PROMPT
Wherever the string "interface" occurs in a line of these records, report that line.
*** Opening MATERIALS PROVIDED ***
(* ===== verification/RuntimeSelector.v ===== *)
(** * Choosing a runtime for an inference

    internal/runtime_repository.go and internal/runtime_selector.go.  The
    repository is an interface in the code, and here a class of operations with
    the laws its users rely on; the selector is proved against the interface and
    the database-backed repository is an instance of it.

    The selector's world counts its observations of the outside: the [n]th one
    has a clock reading, a fresh identifier and an HTTP client.  The requests it
    sends are logged, the newest first. *)

From S2P Require Import Prelude GoStrings Json Float64 Models CircuitBreaker Ext Checkpoint Types.
From S2P Require Import Receipts.
From S2P Require Import RuntimeClient.
Open Scope Z_scope.

Record RuntimeInstance := mkInstance {
  in_RuntimeID : string;
  in_Endpoint : string;
  in_PublicKey : string;
  in_Capabilities : list string;
  in_Platform : string;
  in_Version : string;
  in_IsEdge : bool;
  in_IsHealthy : bool;
  in_LastSeenAt : time;
}.

Class RuntimeRepositoryI (R : Type) := {
  ListHealthy : ST R (res (list RuntimeInstance));
  ListAll : ST R (res (list RuntimeInstance));
  UpdateHealth : string → bool → ST R (res ());
}.

(** Edge instances come before the others. *)
Definition edge_first (l : list RuntimeInstance) : Prop :=
  StronglySorted (λ a b, in_IsEdge b = true → in_IsEdge a = true) l.

(** What the selector may assume of a repository: [health] is the stored health
    of each registered runtime. *)
Class RepositoryLaws (R : Type) `{RuntimeRepositoryI R} := {
  health : R → gmap string bool;
  listed_healthy r : health (ListHealthy r).2 = health r ∧
    ∀ l, (ListHealthy r).1 = Ok l →
      edge_first l ∧ NoDup (in_RuntimeID <$> l) ∧ ∀ i, i ∈ l → health r !! in_RuntimeID i = Some true;
  listed_all r : health (ListAll r).2 = health r ∧
    ∀ l, (ListAll r).1 = Ok l →
      NoDup (in_RuntimeID <$> l) ∧ ∀ id, is_Some (health r !! id) ↔ id ∈ in_RuntimeID <$> l;
  updated_health id b r :
    let changed := alter (λ _, b) id (health r) in
    match (UpdateHealth id b r).1 with
    | Ok _ => health (UpdateHealth id b r).2 = changed
    | Err _ => health (UpdateHealth id b r).2 = health r ∨ health (UpdateHealth id b r).2 = changed
    end;
}.

(** ** The repository in the database *)

Record instance_row := mkInstanceRow {
  ix_endpoint : string;
  ix_public_key_ed25519 : string;
  ix_capabilities : string; (* JSONB *)
  ix_platform : option string;
  ix_version : option string;
  ix_is_edge : bool;
  ix_is_healthy : bool;
  ix_last_seen_at : time;
  ix_registered_at : time;
}.
#[export] Instance set_ix_endpoint : Setter ix_endpoint := _.
#[export] Instance set_ix_public_key_ed25519 : Setter ix_public_key_ed25519 := _.
#[export] Instance set_ix_capabilities : Setter ix_capabilities := _.
#[export] Instance set_ix_platform : Setter ix_platform := _.
#[export] Instance set_ix_version : Setter ix_version := _.
#[export] Instance set_ix_is_edge : Setter ix_is_edge := _.
#[export] Instance set_ix_is_healthy : Setter ix_is_healthy := _.
#[export] Instance set_ix_last_seen_at : Setter ix_last_seen_at := _.

(** The table by its unique key, the runtime_id, the outcome of each coming statement (whether
    it fails, and whether it took effect), and the clock. *)
Record RuntimeRepository := mkRepository {
  rp_rows : gmap string instance_row;
  rp_outcomes : list (bool * bool);
  rp_now : time;
}.
#[export] Instance set_rp_rows : Setter rp_rows := _.
#[export] Instance set_rp_outcomes : Setter rp_outcomes := _.

Definition repository_error (what : string) : goerror := Wrapf ("runtime_repository: " +:+ what +:+ ": ") (Errorf "pq") "".

Definition query {A} (what : string) (q : gmap string instance_row → A) : ST RuntimeRepository (res A) := λ r,
  let r' := r {{ rp_outcomes ::= tail }} in
  match rp_outcomes r with
  | (true, _) :: _ => (Err (repository_error what), r')
  | _ => (Ok (q (rp_rows r)), r')
  end.

Definition statement (what : string) (f : gmap string instance_row → gmap string instance_row)
    : ST RuntimeRepository (res ()) := λ r,
  let r' := r {{ rp_outcomes ::= tail }} in
  match rp_outcomes r with
  | (true, applied) :: _ => (Err (repository_error what), if applied : bool then r' {{ rp_rows ::= f }} else r')
  | _ => (Ok tt, r' {{ rp_rows ::= f }})
  end.

(** A row of the result; what of the capabilities decodes is kept. *)
Definition scan_instance (row : string * instance_row) : RuntimeInstance :=
  let '(runtime_id, x) := row in
  mkInstance runtime_id (ix_endpoint x) (ix_public_key_ed25519 x)
    (unmarshal (dec_list "" dec_string) (ix_capabilities x) []).1
    (default "" (ix_platform x)) (default "" (ix_version x)) (ix_is_edge x) (ix_is_healthy x) (ix_last_seen_at x).

Definition scanInstances (rows : list (string * instance_row)) : list RuntimeInstance := scan_instance <$> rows.

(** [BTRIM(endpoint) <> '']. *)
Fixpoint not_blank (s : string) : bool :=
  match s with
  | "" => false
  | String a s' => negb (bool_decide (a = " "%char)) || not_blank s'
  end.

(** [ORDER BY is_edge DESC] and [..., last_seen_at DESC]. *)
Definition edge_order (a b : string * instance_row) : Prop := ix_is_edge b.2 = true → ix_is_edge a.2 = true.
Definition seen_order (a b : string * instance_row) : Prop :=
  edge_order a b ∧ (ix_is_edge a.2 = ix_is_edge b.2 → ix_last_seen_at b.2 ≤ ix_last_seen_at a.2).
#[global] Instance edge_order_dec : RelDecision edge_order.
Proof. intros a b. unfold edge_order. apply _. Defined.
#[global] Instance seen_order_dec : RelDecision seen_order.
Proof. intros a b. unfold seen_order. apply _. Defined.

Section Repository.
Context `{Ext}.

Definition repo_ListHealthy : ST RuntimeRepository (res (list RuntimeInstance)) :=
  query "list_healthy" (λ m, scanInstances (merge_sort seen_order
    (filter (λ row, ix_is_healthy row.2 = true ∧ not_blank (ix_endpoint row.2) = true) (map_to_list m)))).

Definition repo_ListAll : ST RuntimeRepository (res (list RuntimeInstance)) :=
  query "list_all" (λ m, scanInstances (merge_sort edge_order (map_to_list m))).

Definition repo_UpdateHealth (runtimeID : string) (healthy : bool) : ST RuntimeRepository (res ()) := λ r,
  statement "update_health"
    (alter (λ x, x {{ ix_is_healthy := healthy; ix_last_seen_at := rp_now r }}) runtimeID) r.

Definition Upsert (inst : RuntimeInstance) : ST RuntimeRepository (res ()) := λ r,
  match NormalizeHTTPRuntimeEndpoint (in_Endpoint inst) with
  | Err _ => (Err (Wrapf "runtime_repository: upsert: " ErrInvalidRuntimeEndpoint ""), r)
  | Ok endpoint =>
    let caps := arr_text (str_text <$> in_Capabilities inst) in
    let id := in_RuntimeID inst in
    let new := mkInstanceRow endpoint (in_PublicKey inst) caps (Some (in_Platform inst)) (Some (in_Version inst))
                 (in_IsEdge inst) true (rp_now r) (rp_now r) in
    statement "upsert" (λ m, <[id := match m !! id with
       | Some old => old {{ ix_endpoint := endpoint; ix_public_key_ed25519 := in_PublicKey inst;
                            ix_capabilities := caps; ix_platform := Some (in_Platform inst);
                            ix_version := Some (in_Version inst); ix_is_edge := in_IsEdge inst;
                            ix_is_healthy := true; ix_last_seen_at := rp_now r }}
       | None => new
       end]> m) r
  end.

#[global] Instance RuntimeRepository_impl : RuntimeRepositoryI RuntimeRepository := {
  ListHealthy := repo_ListHealthy;
  ListAll := repo_ListAll;
  UpdateHealth := repo_UpdateHealth;
}.
End Repository.

(** ** The selector *)

(** What a request leaves for the background: an upsert of circuit_breaker_states. *)
Inductive persistence :=
| PersistState (runtimeID state : string)
| PersistTrip (runtimeID : string).

Record contact := mkContact {
  ct_step : nat;
  ct_runtime : string;
  ct_endpoint : string;
  ct_ok : bool;
}.

Record RuntimeSelector (R : Type) := mkSelector {
  s_repo : R;
  s_breakers : ProviderCircuitBreakers;
  s_clients : gmap string RuntimeClient;
  s_db : bool; (* whether a database is attached *)
  s_jobs : list persistence;
  s_step : nat;
  s_contacts : list contact; (* requests sent, newest first *)
}.
Arguments mkSelector {R}.
Arguments s_repo {R}.
Arguments s_breakers {R}.
Arguments s_clients {R}.
Arguments s_db {R}.
Arguments s_jobs {R}.
Arguments s_step {R}.
Arguments s_contacts {R}.
#[export] Instance set_s_repo {R} : Setter (@s_repo R) := _.
#[export] Instance set_s_breakers {R} : Setter (@s_breakers R) := _.
#[export] Instance set_s_clients {R} : Setter (@s_clients R) := _.
#[export] Instance set_s_db {R} : Setter (@s_db R) := _.
#[export] Instance set_s_jobs {R} : Setter (@s_jobs R) := _.
#[export] Instance set_s_step {R} : Setter (@s_step R) := _.
#[export] Instance set_s_contacts {R} : Setter (@s_contacts R) := _.

Section Selector.
Context `{Ext} {R : Type} `{RuntimeRepositoryI R}.
Context (tick : nat → time) (fresh : nat → string) (http : nat → string → transport).

Notation sel := (ST (RuntimeSelector R)).

Definition NewRuntimeSelector (repo : R) : RuntimeSelector R :=
  mkSelector repo (NewProviderCircuitBreakers (mkBreakerConfig 3 (30 * Second))) ∅ false [] 0 [].

Definition WithDB (s : RuntimeSelector R) : RuntimeSelector R := s {{ s_db := true }}.

Definition on_repo {A} (m : ST R A) : sel A := λ s,
  let '(a, r) := m (s_repo s) in (a, s {{ s_repo := r }}).
Definition on_breakers {A} (f : ProviderCircuitBreakers → A * ProviderCircuitBreakers) : sel A := λ s,
  let '(a, b) := f (s_breakers s) in (a, s {{ s_breakers := b }}).

(** The next [k] observations. *)
Definition observe (k : nat) : sel nat := λ s, (s_step s, s {{ s_step ::= Nat.add k }}).

Definition available (runtimeID : string) : sel bool :=
  n ← observe 1; on_breakers (IsProviderAvailable (tick n) runtimeID).
Definition record_failure (runtimeID : string) : sel () :=
  n ← observe 1; on_breakers (ProviderRecordFailure (tick n) runtimeID).
Definition record_success (runtimeID : string) : sel () := on_breakers (ProviderRecordSuccess runtimeID).

Definition background (job : persistence) : sel () := modify (λ s, s {{ s_jobs ::= λ l, l ++ [job] }}).

Definition persistCBState (runtimeID : string) : sel () :=
  s ← get_world;
  if s_db s then background (PersistState runtimeID (State_String (GetState runtimeID (s_breakers s)))) else mret tt.

Definition persistCBTrip (runtimeID : string) : sel () :=
  s ← get_world; if s_db s then background (PersistTrip runtimeID) else mret tt.

Definition getOrCreateClient (endpoint : string) : sel RuntimeClient := λ s,
  match s_clients s !! endpoint with
  | Some c => (c, s)
  | None => let rc := NewRuntimeClient endpoint in (rc, s {{ s_clients ::= <[endpoint := rc]> }})
  end.

(** One request: it takes the observations [n], [n + 1] and [n + 2]. *)
Definition send_request {A} (attempt : RuntimeClient → nat → reply A) (inst : RuntimeInstance) (endpoint : string)
    : sel (reply A) :=
  client ← getOrCreateClient endpoint;
  n ← observe 3;
  let r := attempt client n in
  modify (λ s, s {{ s_contacts ::= cons (mkContact n (in_RuntimeID inst) endpoint
    match r with Done _ => true | Fails _ => false end) }}) ;;
  mret r.

Definition after_failure (runtimeID : string) : sel () :=
  record_failure runtimeID ;;
  up ← available runtimeID;
  if up : bool then persistCBState runtimeID else persistCBTrip runtimeID.

(** The loop of both operations. *)
Fixpoint try_instances {A} (attempt : RuntimeClient → nat → reply A) (instances : list RuntimeInstance)
    : sel (option A) :=
  match instances with
  | [] => mret None
  | inst :: rest =>
    match NormalizeHTTPRuntimeEndpoint (in_Endpoint inst) with
    | Err _ => try_instances attempt rest
    | Ok endpoint =>
      up ← available (in_RuntimeID inst);
      if up : bool then
        r ← send_request attempt inst endpoint;
        match r with
        | Fails _ => after_failure (in_RuntimeID inst) ;; try_instances attempt rest
        | Done resp =>
          record_success (in_RuntimeID inst) ;; persistCBState (in_RuntimeID inst) ;; mret (Some resp)
        end
      else try_instances attempt rest
    end
  end.

Definition select_and_send {A} (attempt : RuntimeClient → nat → reply A) (none : string) : sel (res A) :=
  instances ← on_repo ListHealthy;
  match instances with
  | Err e => mret (Err (Wrapf "runtime_selector: list_healthy: " e ""))
  | Ok instances =>
    r ← try_instances attempt instances;
    mret match r with Some resp => Ok resp | None => Err (Errorf none) end
  end.

Definition forward_attempt (tenantID : string) (req : InferRequest) (boundsHeader : string) (c : RuntimeClient) (n : nat)
    : reply InferResponse :=
  ForwardExecution (http n) c (fresh n) (tick (n + 1)) (tick (n + 2)) tenantID req boundsHeader.

Definition selector_ForwardExecution (tenantID : string) (req : InferRequest) (boundsHeader : string)
    : sel (res InferResponse) :=
  select_and_send (forward_attempt tenantID req boundsHeader) "runtime_selector: no healthy runtime available".

Definition stream_attempt (tenantID : string) (req : InferRequest) (boundsHeader : string) (c : RuntimeClient) (n : nat)
    : reply string := OpenStreamingExecution (http n) c (fresh n) tenantID req boundsHeader.

Definition selector_OpenStreamingExecution (tenantID : string) (req : InferRequest) (boundsHeader : string)
    : sel (res string) :=
  select_and_send (stream_attempt tenantID req boundsHeader)
    "runtime_selector: no healthy runtime available for streaming".

(** The loop of the poller; the runtimes whose update failed are logged. *)
Fixpoint poll_instances (instances : list RuntimeInstance) : sel (list string) :=
  match instances with
  | [] => mret []
  | inst :: rest =>
    healthy ← match NormalizeHTTPRuntimeEndpoint (in_Endpoint inst) return sel bool with
              | Err _ => mret false
              | Ok endpoint =>
                client ← getOrCreateClient endpoint;
                n ← observe 1;
                mret (is_ok (Health (http n) client))
              end;
    u ← on_repo (UpdateHealth (in_RuntimeID inst) healthy);
    failed ← poll_instances rest;
    mret (if is_ok u then failed else in_RuntimeID inst :: failed)
  end.

(** [pollHealth]; [None] when the instances could not be listed. *)
Definition pollHealth : sel (option (list string)) :=
  instances ← on_repo ListAll;
  match instances return sel (option (list string)) with
  | Err _ => mret None
  | Ok instances => failed ← poll_instances instances; mret (Some failed)
  end.
End Selector.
*** Closing MATERIALS PROVIDED ***
RESPONSE FOR THIS EXERCISE
    repository is an interface in the code, and here a class of operations with
    the laws its users rely on; the selector is proved against the interface and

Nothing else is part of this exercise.